Space exploration has expanded significantly in recent years. The powered descent maneuver used in planetary landing uses the lander’s rocket engines to guide it to a soft landing at the designated landing site (i.e., zero velocity at the target coordinates). The primary challenges in designing guidance laws for a soft landing stem from real-world mission constraints, like avoiding ground collisions, controlling approach angles, and accounting for thrust saturation, while minimizing fuel consumption.

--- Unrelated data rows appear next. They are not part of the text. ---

(* ===== verification/Network.v ===== *)
(** Network: the network schemes of the machines ([server/network]).  A scheme
    is a dictionary of values of any type, kept as JSON in the file
    config_network of the machine; it is read back as the dictionary the JSON
    decoder makes, in which every number is a float64.  The texts of schemes, names of
    interfaces and addresses, are taken to be UTF-8. *)

From S2P Require Import Prelude.
From S2P Require Import GoStd.
From S2P Require Import Ip.
From S2P Require Import Backend.
From S2P Require Import NetIfaces.
From S2P Require Import Json.
From S2P Require Import InstanceConf.
From S2P Require Import ConfJson.
From S2P Require Import Monitor.
From S2P Require Import InstanceQemu.
From S2P Require Import Server.
From S2P Require Import OsUser.
From S2P Require Import Services.
From S2P Require Import HostNet.
From S2P Require Import Lifecycle.

Open Scope Z_scope.
#[local] Set Warnings "-register-all".

Module Network.
Import Strings Services Ip IpNet.

(** ** Schemes *)

Inductive SchemeType :=
  | Scheme_UNKNOWN | Scheme_MANUAL | Scheme_ROUTED | Scheme_BRIDGE | Scheme_VXLAN | Scheme_VLAN.
#[export] Instance SchemeType_eq_dec : EqDecision SchemeType.
Proof. solve_decision. Defined.

Definition SchemeType_String (t : SchemeType) : string :=
  match t with
  | Scheme_MANUAL => "manual"
  | Scheme_ROUTED => "routed"
  | Scheme_BRIDGE => "bridge"
  | Scheme_VXLAN => "vxlan"
  | Scheme_VLAN => "vlan"
  | Scheme_UNKNOWN => "UNKNOWN"
  end.
Definition SchemeType_code (t : SchemeType) : Z :=
  match t with
  | Scheme_UNKNOWN => 0 | Scheme_MANUAL => 1 | Scheme_ROUTED => 2
  | Scheme_BRIDGE => 3 | Scheme_VXLAN => 4 | Scheme_VLAN => 5
  end.

Definition SchemeTypeValue (s : string) : SchemeType :=
  let s := ToLower s in
  if bool_decide (s = "manual") then Scheme_MANUAL
  else if bool_decide (s = "routed") then Scheme_ROUTED
  else if bool_decide (s = "bridge") then Scheme_BRIDGE
  else if bool_decide (s ∈ ["vxlan"; "bridge-vxlan"]) then Scheme_VXLAN
  else if bool_decide (s ∈ ["vlan"; "bridge-vlan"]) then Scheme_VLAN
  else Scheme_UNKNOWN.

Inductive AddrUpdateAction := AddrUpdate_UNKNOWN | AddrUpdate_APPEND | AddrUpdate_REMOVE.
Definition AddrUpdateAction_code (a : AddrUpdateAction) : Z :=
  match a with AddrUpdate_UNKNOWN => 0 | AddrUpdate_APPEND => 1 | AddrUpdate_REMOVE => 2 end.
Record AddrUpdate := { Action : AddrUpdateAction; Prefix : string }.

(** The values of a [map[string]interface{}]. *)
Inductive value :=
  | VString (s : string)
  | VUint32 (n : Z)
  | VFloat64 (n : Z)
  | VStrings (l : list string)
  | VScheme (t : SchemeType)
  | VUpdates (l : list AddrUpdate)
  | VJson (j : json)
  | VNil.

Record SchemeProperties := { SchemeType_ : SchemeType; Ifname : string; attrs : gmap string value }.
Definition with_type (t : SchemeType) (p : SchemeProperties) : SchemeProperties :=
  {| SchemeType_ := t; Ifname := Ifname p; attrs := attrs p |}.
Definition with_ifname (s : string) (p : SchemeProperties) : SchemeProperties :=
  {| SchemeType_ := SchemeType_ p; Ifname := s; attrs := attrs p |}.
Definition with_attr (key : string) (v : value) (p : SchemeProperties) : SchemeProperties :=
  {| SchemeType_ := SchemeType_ p; Ifname := Ifname p; attrs := <[key := v]> (attrs p) |}.

Section schemes.
Context `{Netlink, HostNet.MapOrder}.

(** The addresses kept as a set of their texts. *)
Fixpoint known_addrs (l : list string) (m : gmap string unit) : gmap string unit :=
  match l with
  | [] => m
  | addr :: l =>
      known_addrs l (match ParseIPNet addr with Ret n => <[IPNet_String n := ()]> m | _ => m end)
  end.
Fixpoint update_addrs (l : list AddrUpdate) (m : gmap string unit) : outcome (gmap string unit) :=
  match l with
  | [] => Ret m
  | u :: l =>
      match ParseIPNet (Prefix u) with
      | Ret n =>
          update_addrs l
            (match Action u with
             | AddrUpdate_APPEND => <[IPNet_String n := ()]> m
             | AddrUpdate_REMOVE => delete (IPNet_String n) m
             | AddrUpdate_UNKNOWN => m
             end)
      | _ => Throw (ErrMsg ("invalid IP address: " +:+ Prefix u))
      end
  end.
Definition patchAddrs (orig : list string) (updates : list AddrUpdate) : outcome (list string) :=
  m ← update_addrs updates (known_addrs orig ∅);
  Ret (map fst (HostNet.map_order _ m)).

The research proposes two different formulations of the problem to address these challenges. The first formulation addresses the approach angle problem and proposes a linear-quadratic optimal guidance law with an optimally selected intermediate point. This allows for trajectory shaping and control of the terminal approach direction. The second formulation uses a time-dependent polynomial approximation of the mass consumption to formulate a bounded linear-quadratic optimal control problem. The guidance law predicts the entry and exit times from the saturation regions and shapes the thrust acceleration profile to achieve a soft landing while avoiding ground collision. The two guidance laws are computationally efficient, and their thrust acceleration profiles are continuous, facilitating implementation in real-world applications.

The performance of the two guidance laws is evaluated in simulations. It will be shown that both guidance laws achieve a soft landing with excellent performance while maintaining their intended design objectives and constraints.